Written by Steve Pattee

Published by JournalStone

mr cables ronald malfi poster large

Written by Ronald Malfi
2020, 80 pages, Fiction
Released on November 6th, 2020


Like most readers, I go to different authors depending on what I’m in the mood for. If I want to run with monsters and enjoy the destruction of property and people, I go with Eddie Generous or Hunter Shea. If I want a bit of brutality, I’ll call up Ed Lee, Jack Ketchum or J.F. Gonzalez. If I want to be surprised and get a little bit of everything, I’ll go with Jeff Strand. And if I want a feeling of dread to envelope me as I enter into a world of fear, I’ll devour something from Ronald Malfi. His latest, Mr. Cables, shows just why I can trust Malfi to get under my skin.

Brian Keene once said on his now sorely-missed podcast that the novella is a perfect length for a horror story. I tend to agree with him. Don’t get me wrong, one of my favorite horror books of all time is Stephen King’s The Stand (and the other being King’s IT), but over the years I’ve found that more often than not, the novella rocks for delivering fine horror, and Mr. Cables is a perfect example of this. No word is wasted, characters are given just enough time to develop and breathe, and you can tear through this in about one sitting.

Mr. Cables had me hooked from the first paragraph. Author Wilson Paventeau is at a book signing when a woman puts a novel in front of him for an autograph. However, while his name is on the cover and the bio he uses is on the back, it’s not one of his works. Yet he’s intrigued enough to trade the fan his most recent release for this book-he-didn’t-write to find out what this is all about. Bad move, Chachi.

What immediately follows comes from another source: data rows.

Definition encode_rune (r : Z) : string :=
  if (0 <=? r) && (r <? 128) then bytes [r]
  else if (0 <=? r) && (r <? 2048) then
    bytes [Z.lor 192 (Z.shiftr r 6); Z.lor 128 (Z.land r 63)]
  else if (r <? 0) || (1114111 <? r) || ((55296 <=? r) && (r <=? 57343)) then bytes [239; 191; 189]
  else if r <? 65536 then
    bytes [Z.lor 224 (Z.shiftr r 12); Z.lor 128 (Z.land (Z.shiftr r 6) 63); Z.lor 128 (Z.land r 63)]
  else
    bytes [Z.lor 240 (Z.shiftr r 18); Z.lor 128 (Z.land (Z.shiftr r 12) 63);
           Z.lor 128 (Z.land (Z.shiftr r 6) 63); Z.lor 128 (Z.land r 63)].

(** The runes of a string with their widths, as [range s] yields them; the
    length of the string is enough fuel, a rune being at least one byte. *)
Fixpoint runes_fuel (fuel : nat) (s : string) : list (Z * nat) :=
  match fuel, s with
  | S fuel, String _ _ =>
      let '(r, w) := decode_rune s in (r, w) :: runes_fuel fuel (str_drop w s)
  | _, _ => []
  end.
Definition runes (s : string) : list (Z * nat) := runes_fuel (String.length s) s.

(** [utf8.Valid]: no rune is an encoding error. *)
Definition utf8_valid (s : string) : bool :=
  forallb (fun '(r, w) => negb ((r =? rune_error) && (w =? 1)%nat)) (runes s).

Definition is_ascii (s : string) : bool :=
  forallb (fun c => code c <? 128) (String.list_ascii_of_string s).

(** * Case

    The lower case of a rune outside ASCII is a table of the [unicode]
    package; it is a parameter. *)
Class UnicodeTables := { rune_lower : Z -> Z }.

Definition ascii_lower (c : ascii) : ascii :=
  if in_range 65 90 c then chr (code c + 32) else c.

Fixpoint str_map (f : ascii -> ascii) (s : string) : string :=
  match s with
  | EmptyString => EmptyString
  | String c s => String (f c) (str_map f s)
  end.

Section case.
Context `{UnicodeTables}.

Definition lower_rune (r : Z) : Z :=
  if (0 <=? r) && (r <? 128) then code (ascii_lower (chr r)) else rune_lower r.

(** [strings.ToLower]. *)
Definition to_lower (s : string) : string :=
  if is_ascii s then str_map ascii_lower s
  else join "" ((fun '(r, _) => encode_rune (lower_rune r)) <$> runes s).
End case.

(** A concrete table, for evaluation: the identity outside ASCII. *)
Definition ascii_tables : UnicodeTables := {| rune_lower := fun r => r |}.

(** * strings.TrimSpace

    The UTF-8 encodings of the white space characters of Unicode. *)
Definition space_encodings : list string :=
  ((fun b => bytes [b]) <$> [9; 10; 11; 12; 13; 32]) ++
  [bytes [194; 133]; bytes [194; 160]; bytes [225; 154; 128];
   bytes [226; 128; 168]; bytes [226; 128; 169]; bytes [226; 128; 175];
   bytes [226; 129; 159]; bytes [227; 128; 128]] ++
  ((fun k => bytes [226; 128; 128 + k]) <$> [0; 1; 2; 3; 4; 5; 6; 7; 8; 9; 10]).

Fixpoint strip_any (ps : list string) (s : string) : option string :=
  match ps with
  | [] => None
  | p :: ps => if has_prefix p s then Some (str_drop (String.length p) s) else strip_any ps s
  end.

Fixpoint trim_fuel (fuel : nat) (ps : list string) (s : string) : string :=
  match fuel with
  | O => s
  | S fuel => match strip_any ps s with Some s' => trim_fuel fuel ps s' | None => s end
  end.

Definition str_rev (s : string) : string :=
  String.string_of_list_ascii (rev (String.list_ascii_of_string s)).

Definition trim_left (s : string) : string := trim_fuel (String.length s) space_encodings s.
Definition trim_right (s : string) : string :=
  str_rev (trim_fuel (String.length s) (str_rev <$> space_encodings) (str_rev s)).
Definition trim_space (s : string) : string := trim_right (trim_left s).

(** * strconv: integers *)

Definition digit_char (d : Z) : ascii := chr (if d <? 10 then 48 + d else 87 + d).

(** The digits of [n] in [base], most significant first, in front of [acc];
    [fuel] bounds their number. *)
Fixpoint digits_fuel (base : Z) (fuel : nat) (n : Z) (acc : string) : string :=
  match fuel with
  | O => acc
  | S fuel =>
      let acc := String (digit_char (n `mod` base)) acc in
      if n <? base then acc else digits_fuel base fuel (n / base) acc
  end.

(** A number has no more digits than bits, whatever the base. *)
Definition format_uint (base : Z) (n : Z) : string :=
  digits_fuel base (S (Z.to_nat (Z.log2 n))) n "".
(* ===== verification/GoTime.v ===== *)
(** Go's [time]: instants as nanoseconds since the Unix epoch, and the two
    layouts the program prints them in. *)

From S2P Require Import Prelude GoStrings.

Definition nanosecond_per_second : Z := 1000000000.

(** The zero time, the year 1. *)
Definition zero_time : Z := -62135596800 * nanosecond_per_second.

(** The civil date - year, month, day - of a day number since 1970-01-01. *)
Definition civil (days : Z) : Z * Z * Z :=
  let z := days + 719468 in
  let era := z / 146097 in
  let doe := z - era * 146097 in
  let yoe := (doe - doe / 1460 + doe / 36524 - doe / 146096) / 365 in
  let doy := doe - (365 * yoe + yoe / 4 - yoe / 100) in
  let mp := (5 * doy + 2) / 153 in
  let d := doy - (153 * mp + 2) / 5 + 1 in
  let m := if mp <? 10 then mp + 3 else mp - 9 in
  (yoe + era * 400 + (if m <=? 2 then 1 else 0), m, d).

Definition p2 (z : Z) : string := pad_left 2 (itoa z).

(** The date and the time of day of a second, for the years 0 to 9999. *)
Definition date_text (secs : Z) : string :=
  let '(y, m, d) := civil (secs / 86400) in
  pad_left 4 (itoa y) +:+ "-" +:+ p2 m +:+ "-" +:+ p2 d.
Definition clock_text (secs : Z) : string :=
  let t := secs - (secs / 86400) * 86400 in
  p2 (t / 3600) +:+ ":" +:+ p2 ((t - (t / 3600) * 3600) / 60) +:+ ":" +:+ p2 (t - (t / 60) * 60).

(** [t.UTC().Format(time.RFC3339)]. *)
Definition rfc3339 (at_ns : Z) : string :=
  let secs := at_ns / nanosecond_per_second in
  date_text secs +:+ "T" +:+ clock_text secs +:+ "Z".

(** [time.UnixMilli(ms).UTC().Format("2006-01-02 15:04:05.000")]. *)
Definition format_ms (ms : Z) : string :=
  let secs := ms / 1000 in
  date_text secs +:+ " " +:+ clock_text secs +:+ "." +:+ pad_left 3 (itoa (ms - secs * 1000)).
(* ===== verification/Expression.v ===== *)
(** The filter mini-language, front end ([internal/filter/expression.go]):
    the tokenizer and the Pratt parser, the grammar they implement, and the
    theorems that the parser is total, sound, complete and the inverse of a
    printer. *)

From S2P Require Import Prelude GoFloat GoStrings Values.

(** * Errors

    [ExpressionError]: one constructor per message of the source.
    [OutOfFuel] is the model's own; no entry point returns it
    ([Parse_decides_grammar]). *)
Inductive expression_error :=
| UnterminatedString
| UnexpectedCharacter (c : ascii) (pos : nat)
| MalformedHex
| UnknownField (name : string)
| NotProvided (name : string)
| TrailingToken
| UnexpectedEnd
| ExpectedParen
| UnexpectedToken
| EmptyExpression
| NotBoolean
| NonNumeric
| DivisionByZero
| UnknownOperator (op : string)
| NotFloat
| UnknownDialect (d : string)
| OutOfFuel.

Abbreviation fres := (res expression_error).

(** * Tokenizer *)

(** The numeric value of a literal: an [int64] or a [float64]. *)
Inductive num := NInt (z : Z) | NFloat (f : float64).

Definition any_of_num (n : num) : any :=
  match n with NInt z => AInt64 z | NFloat f => AFloat f end.

Inductive token :=
| TNumber (n : num)
| TString (s : string)
| TIdent (s : string)
| TOp (op : string)
| TLparen
| TRparen.

#[export] Instance num_eq_dec : EqDecision num.
Proof. solve_decision. Defined.
#[export] Instance token_eq_dec : EqDecision token.
Proof. solve_decision. Defined.

Definition twoCharOps : list string := ["<="; ">="; "=="; "!="; "&&"; "||"].
Definition oneCharOps : list ascii := ["+"; "-"; "*"; "/"; "<"; ">"; "~"]%char.

Definition isIdentStart (c : ascii) : bool := in_range 97 122 c || in_range 65 90 c.
Definition isDigit (c : ascii) : bool := in_range 48 57 c.
Definition isIdentBody (c : ascii) : bool :=
  isIdentStart c || isDigit c || Ascii.eqb c "." || Ascii.eqb c "_".
Definition isHexDigit (c : ascii) : bool := isDigit c || in_range 97 102 c || in_range 65 70 c.
Definition isSpaceByte (c : ascii) : bool :=
  (code c =? 32) || (code c =? 9) || (code c =? 10) || (code c =? 13) || (code c =? 11) || (code c =? 12).

(** An all-digit string as [int64], saturating on overflow. *)
Definition parseLeadingInt (s : string) : Z :=
  match parse_int 10 s with
  | Some v => v
  | None => if has_prefix "-" s then min_int64 else max_int64
  end.

Definition ipv4_part (p : string) : bool :=
  negb (String.length p =? 0)%nat && (String.length p <=? 3)%nat &&
  forallb isDigit (String.list_ascii_of_string p) &&
  negb ((1 <? String.length p)%nat && has_prefix "0" p) &&
  match atoi p with Some v => v <=? 255 | None => true end.

Definition isPyIPv4 (s : string) : bool :=
  let parts := split_byte "." s in
  (length parts =? 4)%nat && forallb ipv4_part parts.

Definition pyFloatParse (s : string) : option float64 := parse_float (trim_space s).
Lemma run_op_options `{UnicodeTables} new_id limit filters op :
  preserves (options_are limit filters) (run_op new_id op).
Proof.
  assert (forall id, preserves (options_are limit filters) (purgeStream id)) as Hpurge
    by (intros; unfold purgeStream; keep_options).
  assert (forall n, preserves (options_are limit filters) (TrimToLastNCalls n)) as Htrim
    by (intros; unfold TrimToLastNCalls; keep_options).
  assert (forall id ts, preserves (options_are limit filters) (OpenStreamAt new_id id ts)) as Hopen
    by (intros; unfold OpenStreamAt, FindOrAddAgent; keep_options).
  assert (forall now r t, preserves (options_are limit filters) (addReport new_id now r t)) as Hadd
    by (intros; unfold addReport; keep_options; apply Hopen).
  assert (forall r, preserves (options_are limit filters) (maybeUpdateSip r)) as Hsip
    by (intros; unfold maybeUpdateSip; keep_options).
  destruct op; simpl; unfold AddInterval, AddFinal, AddAudio, AddSipCallStart, AddSipCallEnd,
    AddSipReinvite, AddSipCallFailed, insertSip, AddCallHealth, SetProperty; keep_options;
    auto.
  intros w Hw. by destruct (RemoveOldRecords cutoff (db w)) as [[st err] c].
Qed.

Lemma addReport_options `{UnicodeTables} new_id now r t w :
  recordsLimit (addReport new_id now r t w).2 = recordsLimit w /\
  storeSipFilter (addReport new_id now r t w).2 = storeSipFilter w.
Proof.
  assert (preserves (options_are (recordsLimit w) (storeSipFilter w)) (addReport new_id now r t)) as Hp.
  { unfold addReport, OpenStreamAt, FindOrAddAgent. keep_options. }
  by apply Hp.
Qed.

(** * Storing a final report *)

Section finals.
Context `{UnicodeTables} (new_id : list Z -> Z).
Hypothesis new_id_fresh : forall ids, new_id ids ∉ ids.

(** The parts of the state that opening a stream and writing its report leave
    alone. *)
Definition same_reports (d d' : database) : Prop :=
  rtpmon_intervals d' = rtpmon_intervals d /\ rtpmon_statistics d' = rtpmon_statistics d /\
  rtpmon_audio d' = rtpmon_audio d.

The novel Wilson has acquired (which also shares the title Mr. Cables) is rather boring when he reads it. He gets sucked into it and loses all track of time, sure, but the actual story is bland. However, both his housekeeper and his agent say it’s the most terrifying thing they’ve ever read, and they’ve only ingested parts of the story, not the entire thing. As it goes on, the mystery deepens as to who wrote the book and why, and Wilson is determined to solve this mystery.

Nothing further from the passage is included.